For Dr. Franklin, Industry was focused at the individual, and defined as “Lose no time; be always employ’d in something useful; cut off all unnecessary actions.” We are losing time (and money) every day that the government fails to act. Instead of focusing on government solutions as the Socialists in the Democratic Party espouse, we need to put our trust back into the industry of America. Remember that government never put a man on the moon, American industry did. It is the free market unencumbered by ridiculous rules about selling insurance across state lines that drives up cost.

Sincerity

Financial Sincerity has its roots in Frugality and bears the fruits of Justice, Moderation and Humility. Franklin’s virtue of Sincerity is “Use no hurtful deceit; think innocently and justly; and, if you speak, speak accordingly.” When government provides the means to increase a person’s dependency on it for survival, that person has become a little more than a serf. True sincerity by our elected officials would allow them to recognize Franklin’s truth that when more public provisions were made for the poor, the less they provided for themselves, and of course became poorer.

Justice

Franklin understood that Justice was to “wrong none by doing injuries, or omitting the benefits that are your duty.” Justice uses the qualities of trust and truthfulness built with Sincerity to allow us to achieve more for ourselves while operating in an environment of fairness. A congress that fails to lower the national debt and fails to act on reining in the costs of government funded care programs are creating a grater injustice to all citizens by not performing their duty.

 

Benjamin Franklin believed in, and was a practitioner of Liberality. Not to be confused with the socialist “Liberalism”, it is the act of giving freely of your own self-earned wealth. It is not dictated by the government, but rather by the individual. Franklin never sought patents for any of his inventions as he was one to believe that they were for the benefit of all and to be improved upon by anyone. His choice. I also understand that in the eyes of God and the U.S. Constitution, we are all equal. The reality is that we are not. Everyone has weaknesses, and some to the point where they do require assistance from the government. Moreover, it is the government’s role to ensure an unbiased opportunity for each individual to pursue happiness. However, the preamble of the Constitution of the U.S. Constitution has been twisted by the socialist left to misconstrue the term “promote the general Welfare” to administer various bloated entitlement programs.
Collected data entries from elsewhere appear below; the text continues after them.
Section Program.
Context `{B : Builtins} `{D : Disk} `{F : normalize.Frames}.

(** The table of a document that has been read: the properties of its
    features. *)
Definition table_of_features (data : json) : outcome DataFrame :=
  match data with
  | JObj d =>
      let features := default (JArr []) (dict_get "features" d) in
      match normalize.json_normalize features with
      | Failed f => Failed f
      | Done df =>
          Done (normalize.rename_with
                  (normalize.str_replace "properties." "")
                  (normalize.filter_prefix "properties." df))
      end
  | _ => Failed (Exception AttributeError)
  end.

Definition convert_geojson_to_dataframe (path : string) (d : disk)
  : outcome DataFrame :=
  match read_json path d with
  | Failed f => Failed f
  | Done data => table_of_features data
  end.

Definition load_daily_values_and_locations (dv_path locations_path : string)
    (d : disk) : outcome (DataFrame * DataFrame) :=
  match convert_geojson_to_dataframe dv_path d with
  | Failed f => Failed f
  | Done dv_df =>
      match convert_geojson_to_dataframe locations_path d with
      | Failed f => Failed f
      | Done loc_df => Done (dv_df, loc_df)
      end
  end.

Definition load_lookup_tables_as_df (param_codes_path stat_codes_path : string)
    (d : disk) : outcome (DataFrame * DataFrame) :=
  match convert_geojson_to_dataframe param_codes_path d with
  | Failed f => Failed f
  | Done param_df =>
      match convert_geojson_to_dataframe stat_codes_path d with
      | Failed f => Failed f
      | Done stat_df => Done (param_df, stat_df)
      end
  end.

(** [save_daily_values] of daily_values.py; without the setting,
    [Path(None)] raises [TypeError]. *)
Definition save_daily_values `{W : !daily_values.World} (data : json)
    (d : disk) : outcome string * disk :=
  match daily_values.getenv "DV_OUTPUT_FILE" with
  | None => (Failed (Exception TypeError), d)
  | Some output_file =>
      match mkdir_parent output_file d with
      | (Failed f, d1) => (Failed f, d1)
      | (Done _, d1) =>
          match write_text output_file (json_dumps data) d1 with
          | (Failed f, d2) => (Failed f, d2)
          | (Done _, d2) => (Done output_file, d2)
          end
      end
  end.

End Program.

End data_files.

(** ** Reference definitions, in the words of the specification *)

Module spec.

(** [properties.id] of a feature. *)
Definition properties_id (fd : dict) : option json :=
  match dict_get "properties" fd with
  | Some (JObj pd) => dict_get "id" pd
  | _ => None
  end.

Definition present_and_truthy (o : option json) : option json :=
  match o with
  | Some v => if truthy v then Some v else None
  | None => None
  end.

(** The identifier of a feature: [properties.id] if present and truthy, else
    the top-level [id] if present and truthy. *)
Definition identifier (f : json) : option json :=
  match f with
  | JObj fd =>
      match present_and_truthy (properties_id fd) with
      | Some v => Some v
      | None => present_and_truthy (dict_get "id" fd)
      end
  | _ => None
  end.

(** De-duplication with first-occurrence order: an element stays exactly
    when no equal element comes before it. *)
Definition first_occurrences (ids : list string) : list string :=
  omap id
    (imap (fun j x => if decide (x ∈ take j ids) then None else Some x) ids).

(** The feature list of one batch response; a missing or non-list feature
    field counts as no features. *)
Definition batch_features (data : dict) : list json :=
  match dict_get "features" data with
  | Some (JArr l) => l
  | _ => []
  end.

End spec.

(** ** A concrete run-time, for examples *)

Module demo.

(** Proleptic Gregorian date of a day number counted from 1970-01-01. *)
Definition civil_from_days (z : Z) : Z * Z * Z :=
  let z := z + 719468 in
  let era := z / 146097 in
  let doe := z - era * 146097 in
  let yoe := (doe - doe / 1460 + doe / 36524 - doe / 146096) / 365 in
  let doy := doe - (365 * yoe + yoe / 4 - yoe / 100) in
  let mp := (5 * doy + 2) / 153 in
  let d := doy - (153 * mp + 2) / 5 + 1 in
  let m := if mp <? 10 then mp + 3 else mp - 9 in
  let y := yoe + era * 400 + (if m <=? 2 then 1 else 0) in
  (y, m, d).

Definition days_from_civil (y m d : Z) : Z :=
  let y := if m <=? 2 then y - 1 else y in
  let era := y / 400 in
  let yoe := y - era * 400 in
  let doy := (153 * (if 2 <? m then m - 3 else m + 9) + 2) / 5 + d - 1 in
  let doe := yoe * 365 + yoe / 4 - yoe / 100 + doy in
  era * 146097 + doe - 719468.

Definition two_digits (n : Z) : string :=
  if n <? 10 then "0" +:+ pretty n else pretty n.

Definition four_digits (n : Z) : string :=
  if n <? 10 then "000" +:+ pretty n
  else if n <? 100 then "00" +:+ pretty n
  else if n <? 1000 then "0" +:+ pretty n
  else pretty n.

Definition date_string (days : Z) : string :=
  let '(y, m, d) := civil_from_days days in
  four_digits y +:+ "-" +:+ two_digits m +:+ "-" +:+ two_digits d.

Definition iso_string (t : Z) : string :=
  let s := t mod 86400 in
  date_string (t / 86400) +:+ "T" +:+ two_digits (s / 3600) +:+ ":"
    +:+ two_digits (s mod 3600 / 60) +:+ ":" +:+ two_digits (s mod 60) +:+ "Z".

(** A JSON reader for the one document the examples use. *)
Definition loads (s : string) : option json :=
  if String.eqb s "{}" then Some (JObj []) else None.

#[export] Instance builtins : Builtins := {|
  str_other := fun _ => "";
  json_loads := loads;
  params := dict;
  dict_of := fun v => match v with JObj d => Ok d | _ => Raise TypeError end;
  set_param := fun p k v => dict_set k (JStr v) p;
  strftime_iso := iso_string;
|}.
Perhaps Benjamin Franklin would admonish the current batch of Socialists in Congress, and advise them that the 10th amendment reinforces the notion that general Welfare was not to ensure federal entitlement programs. It ensures a free society where free, self-responsible individuals – rich and poor, bankers and shopkeepers, employers and employees, farmers and blacksmiths – would enjoy “life, liberty, and the pursuit of happiness.”